(Beginning of Data provided)
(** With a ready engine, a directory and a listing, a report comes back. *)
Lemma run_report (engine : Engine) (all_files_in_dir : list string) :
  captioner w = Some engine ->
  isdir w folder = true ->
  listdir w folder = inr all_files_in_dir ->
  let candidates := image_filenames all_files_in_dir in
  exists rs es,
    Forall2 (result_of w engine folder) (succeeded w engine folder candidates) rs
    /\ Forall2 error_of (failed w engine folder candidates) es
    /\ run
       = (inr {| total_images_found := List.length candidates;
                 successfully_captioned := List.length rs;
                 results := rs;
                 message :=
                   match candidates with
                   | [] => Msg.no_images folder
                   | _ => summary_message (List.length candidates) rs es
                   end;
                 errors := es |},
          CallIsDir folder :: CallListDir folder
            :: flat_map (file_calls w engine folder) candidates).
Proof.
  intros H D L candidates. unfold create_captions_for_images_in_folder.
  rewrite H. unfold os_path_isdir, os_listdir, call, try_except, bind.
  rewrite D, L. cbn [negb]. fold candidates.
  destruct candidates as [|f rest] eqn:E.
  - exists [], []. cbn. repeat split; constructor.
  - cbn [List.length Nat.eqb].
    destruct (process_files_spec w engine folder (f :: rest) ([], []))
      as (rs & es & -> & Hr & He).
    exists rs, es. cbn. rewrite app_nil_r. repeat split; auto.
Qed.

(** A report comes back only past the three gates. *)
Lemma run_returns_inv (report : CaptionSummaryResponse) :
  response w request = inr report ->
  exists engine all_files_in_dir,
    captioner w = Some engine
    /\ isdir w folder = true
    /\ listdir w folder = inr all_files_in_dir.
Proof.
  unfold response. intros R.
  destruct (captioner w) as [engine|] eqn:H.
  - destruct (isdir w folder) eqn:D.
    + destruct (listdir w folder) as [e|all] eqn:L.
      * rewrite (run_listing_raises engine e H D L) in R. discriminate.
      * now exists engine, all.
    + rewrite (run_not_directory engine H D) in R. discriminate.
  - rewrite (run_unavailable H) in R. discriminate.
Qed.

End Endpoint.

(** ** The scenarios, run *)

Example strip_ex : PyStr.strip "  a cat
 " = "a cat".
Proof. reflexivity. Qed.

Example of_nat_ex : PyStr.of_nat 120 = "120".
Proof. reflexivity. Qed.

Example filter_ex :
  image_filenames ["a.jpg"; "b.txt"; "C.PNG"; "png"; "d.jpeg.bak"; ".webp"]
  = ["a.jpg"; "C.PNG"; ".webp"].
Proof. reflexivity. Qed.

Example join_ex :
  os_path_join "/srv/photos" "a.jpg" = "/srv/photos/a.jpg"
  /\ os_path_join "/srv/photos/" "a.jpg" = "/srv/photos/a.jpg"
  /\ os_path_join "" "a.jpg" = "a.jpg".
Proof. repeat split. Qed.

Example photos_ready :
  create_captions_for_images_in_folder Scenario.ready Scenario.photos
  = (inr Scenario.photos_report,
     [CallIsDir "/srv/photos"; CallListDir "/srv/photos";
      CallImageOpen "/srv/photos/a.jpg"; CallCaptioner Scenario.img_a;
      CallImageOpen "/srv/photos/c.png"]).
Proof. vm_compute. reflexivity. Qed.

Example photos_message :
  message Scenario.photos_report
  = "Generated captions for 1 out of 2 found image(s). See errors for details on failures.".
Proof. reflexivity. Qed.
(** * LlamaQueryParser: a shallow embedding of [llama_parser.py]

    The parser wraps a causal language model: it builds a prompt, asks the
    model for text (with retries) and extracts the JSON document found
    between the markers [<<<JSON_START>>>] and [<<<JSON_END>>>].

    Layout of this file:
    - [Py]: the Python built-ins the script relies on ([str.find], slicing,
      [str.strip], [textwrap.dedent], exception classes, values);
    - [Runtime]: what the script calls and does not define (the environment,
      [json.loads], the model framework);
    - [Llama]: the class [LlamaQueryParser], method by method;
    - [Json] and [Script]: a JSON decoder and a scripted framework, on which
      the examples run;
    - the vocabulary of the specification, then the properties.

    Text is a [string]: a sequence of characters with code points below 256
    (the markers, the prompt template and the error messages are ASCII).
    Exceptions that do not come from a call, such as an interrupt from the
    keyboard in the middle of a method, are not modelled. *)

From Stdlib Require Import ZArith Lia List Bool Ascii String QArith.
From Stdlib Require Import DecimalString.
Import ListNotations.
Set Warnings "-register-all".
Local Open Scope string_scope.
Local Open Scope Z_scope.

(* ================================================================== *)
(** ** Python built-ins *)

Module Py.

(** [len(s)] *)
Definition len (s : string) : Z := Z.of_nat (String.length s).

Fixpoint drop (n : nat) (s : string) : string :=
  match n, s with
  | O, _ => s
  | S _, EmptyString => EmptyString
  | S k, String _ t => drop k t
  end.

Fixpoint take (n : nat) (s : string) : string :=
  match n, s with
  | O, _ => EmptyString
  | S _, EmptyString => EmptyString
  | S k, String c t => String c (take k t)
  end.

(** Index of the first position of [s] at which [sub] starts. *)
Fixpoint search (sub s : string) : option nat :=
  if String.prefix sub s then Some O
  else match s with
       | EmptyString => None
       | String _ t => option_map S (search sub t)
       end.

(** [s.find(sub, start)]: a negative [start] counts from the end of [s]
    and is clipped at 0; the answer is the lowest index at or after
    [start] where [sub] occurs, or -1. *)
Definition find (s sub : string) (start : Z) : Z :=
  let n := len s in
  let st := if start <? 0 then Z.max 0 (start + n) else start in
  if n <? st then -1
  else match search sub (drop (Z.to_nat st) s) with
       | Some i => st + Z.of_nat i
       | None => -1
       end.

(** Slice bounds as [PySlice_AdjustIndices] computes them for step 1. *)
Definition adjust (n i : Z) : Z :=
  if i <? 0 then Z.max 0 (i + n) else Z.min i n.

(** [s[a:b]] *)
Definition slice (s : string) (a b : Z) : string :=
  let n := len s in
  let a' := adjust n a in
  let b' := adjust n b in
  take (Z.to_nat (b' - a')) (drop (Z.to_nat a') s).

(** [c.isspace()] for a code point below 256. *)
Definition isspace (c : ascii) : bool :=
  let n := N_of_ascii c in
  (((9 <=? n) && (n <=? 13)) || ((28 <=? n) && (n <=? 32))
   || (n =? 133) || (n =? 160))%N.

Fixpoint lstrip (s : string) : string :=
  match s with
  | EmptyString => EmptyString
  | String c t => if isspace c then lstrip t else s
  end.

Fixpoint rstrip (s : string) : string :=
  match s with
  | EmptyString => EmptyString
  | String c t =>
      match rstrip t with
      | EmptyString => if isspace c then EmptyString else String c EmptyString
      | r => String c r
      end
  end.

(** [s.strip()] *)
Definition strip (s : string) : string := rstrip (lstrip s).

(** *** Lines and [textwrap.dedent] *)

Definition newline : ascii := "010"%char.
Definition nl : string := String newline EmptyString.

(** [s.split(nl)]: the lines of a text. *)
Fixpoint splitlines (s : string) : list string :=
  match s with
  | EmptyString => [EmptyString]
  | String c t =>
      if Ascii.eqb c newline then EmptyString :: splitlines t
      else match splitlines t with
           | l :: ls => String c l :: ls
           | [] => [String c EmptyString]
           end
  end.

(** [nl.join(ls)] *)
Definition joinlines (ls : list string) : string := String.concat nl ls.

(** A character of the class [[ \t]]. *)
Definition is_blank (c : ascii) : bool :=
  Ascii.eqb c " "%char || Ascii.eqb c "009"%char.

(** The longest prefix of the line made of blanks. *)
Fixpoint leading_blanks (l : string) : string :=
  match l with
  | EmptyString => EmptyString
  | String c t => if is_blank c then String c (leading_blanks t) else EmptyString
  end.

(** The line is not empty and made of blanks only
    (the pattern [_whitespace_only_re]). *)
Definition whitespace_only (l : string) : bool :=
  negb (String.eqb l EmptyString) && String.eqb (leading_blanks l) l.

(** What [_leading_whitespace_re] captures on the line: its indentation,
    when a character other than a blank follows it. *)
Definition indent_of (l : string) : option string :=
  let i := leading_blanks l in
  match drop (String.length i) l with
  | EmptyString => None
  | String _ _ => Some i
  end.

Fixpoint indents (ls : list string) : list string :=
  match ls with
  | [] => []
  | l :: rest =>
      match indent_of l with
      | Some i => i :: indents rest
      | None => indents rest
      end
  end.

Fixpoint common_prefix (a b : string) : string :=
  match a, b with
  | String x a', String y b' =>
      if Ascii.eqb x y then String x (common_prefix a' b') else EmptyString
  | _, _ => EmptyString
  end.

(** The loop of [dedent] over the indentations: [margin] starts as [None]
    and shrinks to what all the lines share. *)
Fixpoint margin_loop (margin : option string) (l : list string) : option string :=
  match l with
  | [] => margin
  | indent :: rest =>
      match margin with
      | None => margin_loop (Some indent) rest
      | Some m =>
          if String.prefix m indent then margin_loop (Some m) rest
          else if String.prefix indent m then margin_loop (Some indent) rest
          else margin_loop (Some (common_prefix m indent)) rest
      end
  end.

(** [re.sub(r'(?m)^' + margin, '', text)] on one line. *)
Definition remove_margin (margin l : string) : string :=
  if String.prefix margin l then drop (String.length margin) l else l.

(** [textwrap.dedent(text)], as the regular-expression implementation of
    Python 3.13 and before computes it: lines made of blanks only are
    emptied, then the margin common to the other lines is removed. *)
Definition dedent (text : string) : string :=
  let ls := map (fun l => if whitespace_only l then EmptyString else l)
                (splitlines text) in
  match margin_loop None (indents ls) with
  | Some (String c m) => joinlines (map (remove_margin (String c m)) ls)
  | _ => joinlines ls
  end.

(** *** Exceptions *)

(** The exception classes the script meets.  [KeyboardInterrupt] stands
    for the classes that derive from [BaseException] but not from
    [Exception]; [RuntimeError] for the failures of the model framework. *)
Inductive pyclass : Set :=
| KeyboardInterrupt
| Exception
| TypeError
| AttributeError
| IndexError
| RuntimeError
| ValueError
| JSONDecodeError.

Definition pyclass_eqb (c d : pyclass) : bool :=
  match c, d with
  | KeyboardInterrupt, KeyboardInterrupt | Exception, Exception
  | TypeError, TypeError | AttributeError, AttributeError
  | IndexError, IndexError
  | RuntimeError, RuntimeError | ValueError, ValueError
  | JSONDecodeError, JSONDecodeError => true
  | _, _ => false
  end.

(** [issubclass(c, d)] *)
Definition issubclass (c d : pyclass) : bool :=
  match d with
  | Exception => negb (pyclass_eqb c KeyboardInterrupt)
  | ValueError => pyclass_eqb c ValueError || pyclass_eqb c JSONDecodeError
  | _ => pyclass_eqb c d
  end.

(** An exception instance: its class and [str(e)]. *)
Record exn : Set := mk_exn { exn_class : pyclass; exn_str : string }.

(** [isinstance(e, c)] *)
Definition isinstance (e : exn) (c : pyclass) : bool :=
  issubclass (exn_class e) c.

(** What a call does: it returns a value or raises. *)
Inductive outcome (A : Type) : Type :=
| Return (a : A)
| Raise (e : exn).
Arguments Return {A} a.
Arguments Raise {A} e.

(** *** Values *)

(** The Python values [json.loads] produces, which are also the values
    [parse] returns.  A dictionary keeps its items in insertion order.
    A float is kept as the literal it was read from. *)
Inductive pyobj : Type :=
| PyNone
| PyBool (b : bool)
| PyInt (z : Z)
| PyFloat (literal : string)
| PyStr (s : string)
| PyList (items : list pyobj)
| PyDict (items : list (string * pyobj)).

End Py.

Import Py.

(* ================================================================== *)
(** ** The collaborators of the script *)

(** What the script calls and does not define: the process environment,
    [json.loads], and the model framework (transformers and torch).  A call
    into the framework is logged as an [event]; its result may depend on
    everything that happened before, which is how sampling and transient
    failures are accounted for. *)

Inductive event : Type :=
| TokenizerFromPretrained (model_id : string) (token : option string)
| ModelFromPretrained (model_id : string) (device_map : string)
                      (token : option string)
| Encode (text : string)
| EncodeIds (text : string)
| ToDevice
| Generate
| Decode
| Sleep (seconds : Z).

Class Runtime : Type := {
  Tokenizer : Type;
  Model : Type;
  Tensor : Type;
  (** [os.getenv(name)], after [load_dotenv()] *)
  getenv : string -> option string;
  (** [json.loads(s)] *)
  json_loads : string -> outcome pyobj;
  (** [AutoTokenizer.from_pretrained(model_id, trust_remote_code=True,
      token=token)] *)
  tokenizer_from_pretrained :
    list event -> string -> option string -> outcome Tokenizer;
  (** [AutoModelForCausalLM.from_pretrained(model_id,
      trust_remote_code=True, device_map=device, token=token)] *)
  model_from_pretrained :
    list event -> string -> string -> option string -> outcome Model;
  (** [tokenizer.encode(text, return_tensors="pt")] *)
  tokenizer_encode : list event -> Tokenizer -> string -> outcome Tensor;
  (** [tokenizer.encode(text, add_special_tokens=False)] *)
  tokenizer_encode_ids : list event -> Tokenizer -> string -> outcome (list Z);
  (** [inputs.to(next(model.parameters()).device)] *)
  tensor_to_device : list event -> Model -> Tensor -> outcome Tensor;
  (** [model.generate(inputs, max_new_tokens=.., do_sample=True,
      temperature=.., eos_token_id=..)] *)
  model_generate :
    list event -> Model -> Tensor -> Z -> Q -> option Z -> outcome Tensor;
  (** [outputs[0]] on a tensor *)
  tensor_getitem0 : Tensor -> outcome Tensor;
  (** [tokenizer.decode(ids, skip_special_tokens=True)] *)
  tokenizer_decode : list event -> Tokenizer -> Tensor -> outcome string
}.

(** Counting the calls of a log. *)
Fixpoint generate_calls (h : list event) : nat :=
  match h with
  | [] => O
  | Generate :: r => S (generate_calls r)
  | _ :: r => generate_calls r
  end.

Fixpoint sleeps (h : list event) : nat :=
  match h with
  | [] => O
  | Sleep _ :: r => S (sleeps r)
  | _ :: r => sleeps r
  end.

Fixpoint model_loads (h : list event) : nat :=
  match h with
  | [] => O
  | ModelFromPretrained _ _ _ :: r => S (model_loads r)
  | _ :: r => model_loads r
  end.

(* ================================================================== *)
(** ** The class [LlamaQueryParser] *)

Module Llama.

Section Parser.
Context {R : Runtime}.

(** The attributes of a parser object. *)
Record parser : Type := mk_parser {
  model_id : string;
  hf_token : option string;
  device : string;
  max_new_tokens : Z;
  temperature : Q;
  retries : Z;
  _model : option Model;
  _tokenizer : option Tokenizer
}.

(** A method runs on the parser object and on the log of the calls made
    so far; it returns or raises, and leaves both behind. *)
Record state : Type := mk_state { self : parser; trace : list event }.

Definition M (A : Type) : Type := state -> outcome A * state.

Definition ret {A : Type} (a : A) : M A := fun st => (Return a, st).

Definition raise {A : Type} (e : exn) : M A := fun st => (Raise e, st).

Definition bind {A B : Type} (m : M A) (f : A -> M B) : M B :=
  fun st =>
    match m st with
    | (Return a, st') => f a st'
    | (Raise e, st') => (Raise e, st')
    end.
(End of Data provided)
## Problem to solve
Copy out the data above word for word, starting at its first line and ending with the line that contains "intros H D L".

## Solution to this exercise
(** With a ready engine, a directory and a listing, a report comes back. *)
Lemma run_report (engine : Engine) (all_files_in_dir : list string) :
  captioner w = Some engine ->
  isdir w folder = true ->
  listdir w folder = inr all_files_in_dir ->
  let candidates := image_filenames all_files_in_dir in
  exists rs es,
    Forall2 (result_of w engine folder) (succeeded w engine folder candidates) rs
    /\ Forall2 error_of (failed w engine folder candidates) es
    /\ run
       = (inr {| total_images_found := List.length candidates;
                 successfully_captioned := List.length rs;
                 results := rs;
                 message :=
                   match candidates with
                   | [] => Msg.no_images folder
                   | _ => summary_message (List.length candidates) rs es
                   end;
                 errors := es |},
          CallIsDir folder :: CallListDir folder
            :: flat_map (file_calls w engine folder) candidates).
Proof.
  intros H D L candidates. unfold create_captions_for_images_in_folder.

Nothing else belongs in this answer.